**Your task**.
Below are several entries. Transcribe exactly those lines that fall from the one with "The theorems: while" through the one with "calls on one", end lines included.
(Stored data Opens)
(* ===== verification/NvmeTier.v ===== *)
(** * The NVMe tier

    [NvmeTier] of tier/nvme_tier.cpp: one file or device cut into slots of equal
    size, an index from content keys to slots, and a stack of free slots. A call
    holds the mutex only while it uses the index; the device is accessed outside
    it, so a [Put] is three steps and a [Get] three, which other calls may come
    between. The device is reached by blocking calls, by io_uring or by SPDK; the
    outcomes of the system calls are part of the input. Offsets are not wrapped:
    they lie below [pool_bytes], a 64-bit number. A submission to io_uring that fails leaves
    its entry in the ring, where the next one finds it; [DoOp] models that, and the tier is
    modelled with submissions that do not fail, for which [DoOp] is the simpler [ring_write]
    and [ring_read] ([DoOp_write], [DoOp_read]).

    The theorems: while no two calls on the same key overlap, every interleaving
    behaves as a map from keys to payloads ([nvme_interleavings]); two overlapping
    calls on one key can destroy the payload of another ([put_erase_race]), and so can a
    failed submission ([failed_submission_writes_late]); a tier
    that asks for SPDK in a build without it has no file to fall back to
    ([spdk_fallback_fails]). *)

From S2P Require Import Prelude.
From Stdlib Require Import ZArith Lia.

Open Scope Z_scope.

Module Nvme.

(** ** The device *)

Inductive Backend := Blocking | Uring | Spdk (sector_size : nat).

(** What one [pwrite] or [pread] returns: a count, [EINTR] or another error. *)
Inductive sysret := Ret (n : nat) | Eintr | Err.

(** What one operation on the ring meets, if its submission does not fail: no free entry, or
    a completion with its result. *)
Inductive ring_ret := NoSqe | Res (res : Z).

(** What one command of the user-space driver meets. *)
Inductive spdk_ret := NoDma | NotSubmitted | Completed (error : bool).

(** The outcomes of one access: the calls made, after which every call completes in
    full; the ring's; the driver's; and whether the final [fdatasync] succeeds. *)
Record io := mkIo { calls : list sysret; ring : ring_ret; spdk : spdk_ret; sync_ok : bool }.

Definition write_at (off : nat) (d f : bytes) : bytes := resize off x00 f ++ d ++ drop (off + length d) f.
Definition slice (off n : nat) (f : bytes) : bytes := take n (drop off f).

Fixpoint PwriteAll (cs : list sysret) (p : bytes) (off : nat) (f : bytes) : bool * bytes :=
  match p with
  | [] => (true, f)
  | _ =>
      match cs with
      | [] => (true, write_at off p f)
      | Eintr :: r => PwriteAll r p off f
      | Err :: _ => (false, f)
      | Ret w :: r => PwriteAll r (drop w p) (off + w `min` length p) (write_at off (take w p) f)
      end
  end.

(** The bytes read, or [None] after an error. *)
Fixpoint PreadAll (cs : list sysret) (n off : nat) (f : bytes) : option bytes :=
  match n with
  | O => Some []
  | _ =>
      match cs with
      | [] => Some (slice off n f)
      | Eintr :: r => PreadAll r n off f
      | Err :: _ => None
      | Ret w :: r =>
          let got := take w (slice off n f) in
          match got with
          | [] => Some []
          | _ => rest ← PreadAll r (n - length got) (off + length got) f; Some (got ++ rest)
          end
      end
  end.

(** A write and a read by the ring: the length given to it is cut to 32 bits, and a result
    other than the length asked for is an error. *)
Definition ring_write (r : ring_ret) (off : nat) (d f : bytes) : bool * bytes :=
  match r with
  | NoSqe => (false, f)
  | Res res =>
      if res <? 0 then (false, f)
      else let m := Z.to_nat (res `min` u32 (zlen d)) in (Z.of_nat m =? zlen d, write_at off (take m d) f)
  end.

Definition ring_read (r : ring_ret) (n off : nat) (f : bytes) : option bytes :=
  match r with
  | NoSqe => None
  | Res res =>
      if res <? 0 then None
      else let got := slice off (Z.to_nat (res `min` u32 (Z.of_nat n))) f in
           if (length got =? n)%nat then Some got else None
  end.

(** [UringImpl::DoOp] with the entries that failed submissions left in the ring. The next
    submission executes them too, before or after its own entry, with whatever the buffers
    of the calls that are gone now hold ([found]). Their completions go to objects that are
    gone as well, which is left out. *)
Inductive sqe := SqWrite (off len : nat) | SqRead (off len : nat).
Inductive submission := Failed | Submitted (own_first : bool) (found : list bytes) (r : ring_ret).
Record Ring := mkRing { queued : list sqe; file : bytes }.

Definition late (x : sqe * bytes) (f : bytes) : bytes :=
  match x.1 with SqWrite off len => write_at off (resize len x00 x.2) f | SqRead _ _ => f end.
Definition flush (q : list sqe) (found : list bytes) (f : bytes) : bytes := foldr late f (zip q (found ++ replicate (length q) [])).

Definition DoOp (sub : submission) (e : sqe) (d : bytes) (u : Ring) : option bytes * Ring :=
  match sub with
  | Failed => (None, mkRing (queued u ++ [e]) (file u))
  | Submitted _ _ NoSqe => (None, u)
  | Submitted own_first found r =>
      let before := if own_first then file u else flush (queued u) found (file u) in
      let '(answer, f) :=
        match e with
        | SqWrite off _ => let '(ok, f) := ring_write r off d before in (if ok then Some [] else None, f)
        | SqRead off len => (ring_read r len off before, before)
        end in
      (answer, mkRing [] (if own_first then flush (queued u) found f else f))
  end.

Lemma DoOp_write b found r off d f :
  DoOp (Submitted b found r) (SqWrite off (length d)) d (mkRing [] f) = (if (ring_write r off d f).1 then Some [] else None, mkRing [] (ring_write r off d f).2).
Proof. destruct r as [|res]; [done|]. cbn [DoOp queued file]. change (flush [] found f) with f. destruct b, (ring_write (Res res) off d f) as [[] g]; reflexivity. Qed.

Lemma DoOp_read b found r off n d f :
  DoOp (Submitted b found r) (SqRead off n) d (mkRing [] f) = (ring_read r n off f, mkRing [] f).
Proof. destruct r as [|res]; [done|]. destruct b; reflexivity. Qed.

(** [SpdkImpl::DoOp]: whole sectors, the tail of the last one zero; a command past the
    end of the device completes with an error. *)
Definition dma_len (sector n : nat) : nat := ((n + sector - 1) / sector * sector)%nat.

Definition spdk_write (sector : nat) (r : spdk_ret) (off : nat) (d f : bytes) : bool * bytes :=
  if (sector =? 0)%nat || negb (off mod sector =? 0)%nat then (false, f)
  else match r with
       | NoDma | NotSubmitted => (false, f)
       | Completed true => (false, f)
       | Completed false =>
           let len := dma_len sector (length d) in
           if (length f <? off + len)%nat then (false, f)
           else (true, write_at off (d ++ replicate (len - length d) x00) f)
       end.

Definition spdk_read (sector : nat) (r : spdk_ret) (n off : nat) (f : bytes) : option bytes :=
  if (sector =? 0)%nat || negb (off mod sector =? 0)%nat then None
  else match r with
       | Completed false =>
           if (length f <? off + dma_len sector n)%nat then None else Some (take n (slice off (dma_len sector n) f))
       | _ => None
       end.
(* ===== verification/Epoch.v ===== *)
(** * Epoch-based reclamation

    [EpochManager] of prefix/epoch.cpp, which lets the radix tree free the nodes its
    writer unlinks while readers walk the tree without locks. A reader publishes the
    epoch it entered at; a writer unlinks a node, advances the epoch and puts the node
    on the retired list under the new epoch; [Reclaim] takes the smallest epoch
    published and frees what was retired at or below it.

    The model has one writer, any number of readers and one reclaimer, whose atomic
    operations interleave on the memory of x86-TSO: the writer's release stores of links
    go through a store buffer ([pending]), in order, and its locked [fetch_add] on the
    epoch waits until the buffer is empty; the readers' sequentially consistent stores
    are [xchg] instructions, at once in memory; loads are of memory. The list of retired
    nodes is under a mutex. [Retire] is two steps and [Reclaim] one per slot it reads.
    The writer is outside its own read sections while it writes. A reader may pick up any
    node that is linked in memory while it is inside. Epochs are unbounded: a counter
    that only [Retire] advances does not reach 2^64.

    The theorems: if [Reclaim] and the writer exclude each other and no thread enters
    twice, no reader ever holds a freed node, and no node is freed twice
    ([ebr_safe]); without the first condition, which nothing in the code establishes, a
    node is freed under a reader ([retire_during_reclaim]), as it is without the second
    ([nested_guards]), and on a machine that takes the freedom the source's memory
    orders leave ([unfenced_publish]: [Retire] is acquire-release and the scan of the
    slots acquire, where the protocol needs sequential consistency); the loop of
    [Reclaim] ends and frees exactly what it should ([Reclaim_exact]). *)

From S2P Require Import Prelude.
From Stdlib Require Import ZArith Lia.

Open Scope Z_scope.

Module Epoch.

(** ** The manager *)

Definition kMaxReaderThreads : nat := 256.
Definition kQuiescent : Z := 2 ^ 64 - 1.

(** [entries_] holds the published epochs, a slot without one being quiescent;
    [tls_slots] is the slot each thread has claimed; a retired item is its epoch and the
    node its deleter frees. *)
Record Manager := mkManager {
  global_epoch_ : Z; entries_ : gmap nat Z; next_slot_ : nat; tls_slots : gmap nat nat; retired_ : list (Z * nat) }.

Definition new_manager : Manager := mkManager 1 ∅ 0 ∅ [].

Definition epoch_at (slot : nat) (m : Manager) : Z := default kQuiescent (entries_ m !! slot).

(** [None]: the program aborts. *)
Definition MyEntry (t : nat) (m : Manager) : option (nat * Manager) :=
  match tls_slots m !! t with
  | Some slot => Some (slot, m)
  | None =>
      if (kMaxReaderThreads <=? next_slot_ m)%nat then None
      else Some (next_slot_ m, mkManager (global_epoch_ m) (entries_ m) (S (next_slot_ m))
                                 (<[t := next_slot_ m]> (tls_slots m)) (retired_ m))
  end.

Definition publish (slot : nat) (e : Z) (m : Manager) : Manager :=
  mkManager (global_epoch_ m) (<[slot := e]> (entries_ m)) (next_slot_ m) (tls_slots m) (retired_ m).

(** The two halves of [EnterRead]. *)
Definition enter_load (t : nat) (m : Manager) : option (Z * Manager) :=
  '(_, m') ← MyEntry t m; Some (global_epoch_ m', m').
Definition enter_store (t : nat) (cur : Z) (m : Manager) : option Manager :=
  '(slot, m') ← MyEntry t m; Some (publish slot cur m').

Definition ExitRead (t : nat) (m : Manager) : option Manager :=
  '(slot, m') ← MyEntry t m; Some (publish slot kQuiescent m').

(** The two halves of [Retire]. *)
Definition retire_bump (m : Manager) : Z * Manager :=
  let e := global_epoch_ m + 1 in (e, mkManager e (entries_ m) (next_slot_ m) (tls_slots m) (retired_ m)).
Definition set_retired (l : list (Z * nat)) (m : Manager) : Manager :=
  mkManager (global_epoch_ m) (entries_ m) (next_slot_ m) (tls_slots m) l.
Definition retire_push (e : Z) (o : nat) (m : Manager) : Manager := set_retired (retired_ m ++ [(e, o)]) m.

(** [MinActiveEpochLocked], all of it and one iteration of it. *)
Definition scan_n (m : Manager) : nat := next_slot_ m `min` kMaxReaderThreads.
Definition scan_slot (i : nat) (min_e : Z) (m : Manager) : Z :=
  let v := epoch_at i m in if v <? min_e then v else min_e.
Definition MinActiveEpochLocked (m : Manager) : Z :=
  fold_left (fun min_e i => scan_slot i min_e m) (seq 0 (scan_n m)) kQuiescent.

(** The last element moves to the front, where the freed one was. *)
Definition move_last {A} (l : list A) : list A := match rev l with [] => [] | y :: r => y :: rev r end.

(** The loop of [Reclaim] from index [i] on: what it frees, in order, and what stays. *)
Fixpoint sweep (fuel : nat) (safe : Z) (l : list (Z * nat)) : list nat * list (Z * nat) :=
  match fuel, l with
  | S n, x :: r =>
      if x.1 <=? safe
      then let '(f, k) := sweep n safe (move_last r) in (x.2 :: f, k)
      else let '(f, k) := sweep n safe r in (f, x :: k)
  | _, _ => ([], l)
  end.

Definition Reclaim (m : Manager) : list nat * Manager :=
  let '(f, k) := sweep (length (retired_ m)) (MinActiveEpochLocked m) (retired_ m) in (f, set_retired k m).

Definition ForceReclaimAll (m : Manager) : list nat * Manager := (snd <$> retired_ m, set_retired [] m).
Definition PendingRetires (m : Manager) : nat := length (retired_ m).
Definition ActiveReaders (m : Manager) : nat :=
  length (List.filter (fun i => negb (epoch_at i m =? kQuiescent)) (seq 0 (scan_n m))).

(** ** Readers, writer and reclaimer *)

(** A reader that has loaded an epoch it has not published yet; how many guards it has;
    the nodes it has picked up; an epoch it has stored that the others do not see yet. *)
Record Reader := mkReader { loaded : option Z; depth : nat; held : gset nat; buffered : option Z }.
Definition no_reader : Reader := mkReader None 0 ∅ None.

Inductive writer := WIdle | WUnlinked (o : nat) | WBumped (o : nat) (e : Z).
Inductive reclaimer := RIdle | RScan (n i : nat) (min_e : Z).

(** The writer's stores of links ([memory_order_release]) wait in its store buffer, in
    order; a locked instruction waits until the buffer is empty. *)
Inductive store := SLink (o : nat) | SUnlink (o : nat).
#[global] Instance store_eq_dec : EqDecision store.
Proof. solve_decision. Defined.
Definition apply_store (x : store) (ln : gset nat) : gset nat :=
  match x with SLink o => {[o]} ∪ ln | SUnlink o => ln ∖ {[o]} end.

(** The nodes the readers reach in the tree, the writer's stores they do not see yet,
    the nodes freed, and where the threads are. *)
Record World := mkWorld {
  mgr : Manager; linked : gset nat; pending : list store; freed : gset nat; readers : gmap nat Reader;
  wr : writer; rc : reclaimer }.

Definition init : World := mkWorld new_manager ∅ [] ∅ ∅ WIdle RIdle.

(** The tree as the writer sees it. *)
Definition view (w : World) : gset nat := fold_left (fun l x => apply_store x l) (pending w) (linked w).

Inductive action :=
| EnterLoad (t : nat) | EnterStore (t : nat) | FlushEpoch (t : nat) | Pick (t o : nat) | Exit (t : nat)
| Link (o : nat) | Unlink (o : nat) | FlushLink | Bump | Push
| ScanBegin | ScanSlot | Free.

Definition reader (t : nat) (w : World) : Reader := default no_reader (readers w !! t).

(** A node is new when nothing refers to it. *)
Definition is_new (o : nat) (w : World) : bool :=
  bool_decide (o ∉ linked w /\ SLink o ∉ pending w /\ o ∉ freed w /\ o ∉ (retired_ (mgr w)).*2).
(Stored data Closes)
**Answer section**.
    The theorems: while no two calls on the same key overlap, every interleaving
    behaves as a map from keys to payloads ([nvme_interleavings]); two overlapping
    calls on one key can destroy the payload of another ([put_erase_race]), and so can a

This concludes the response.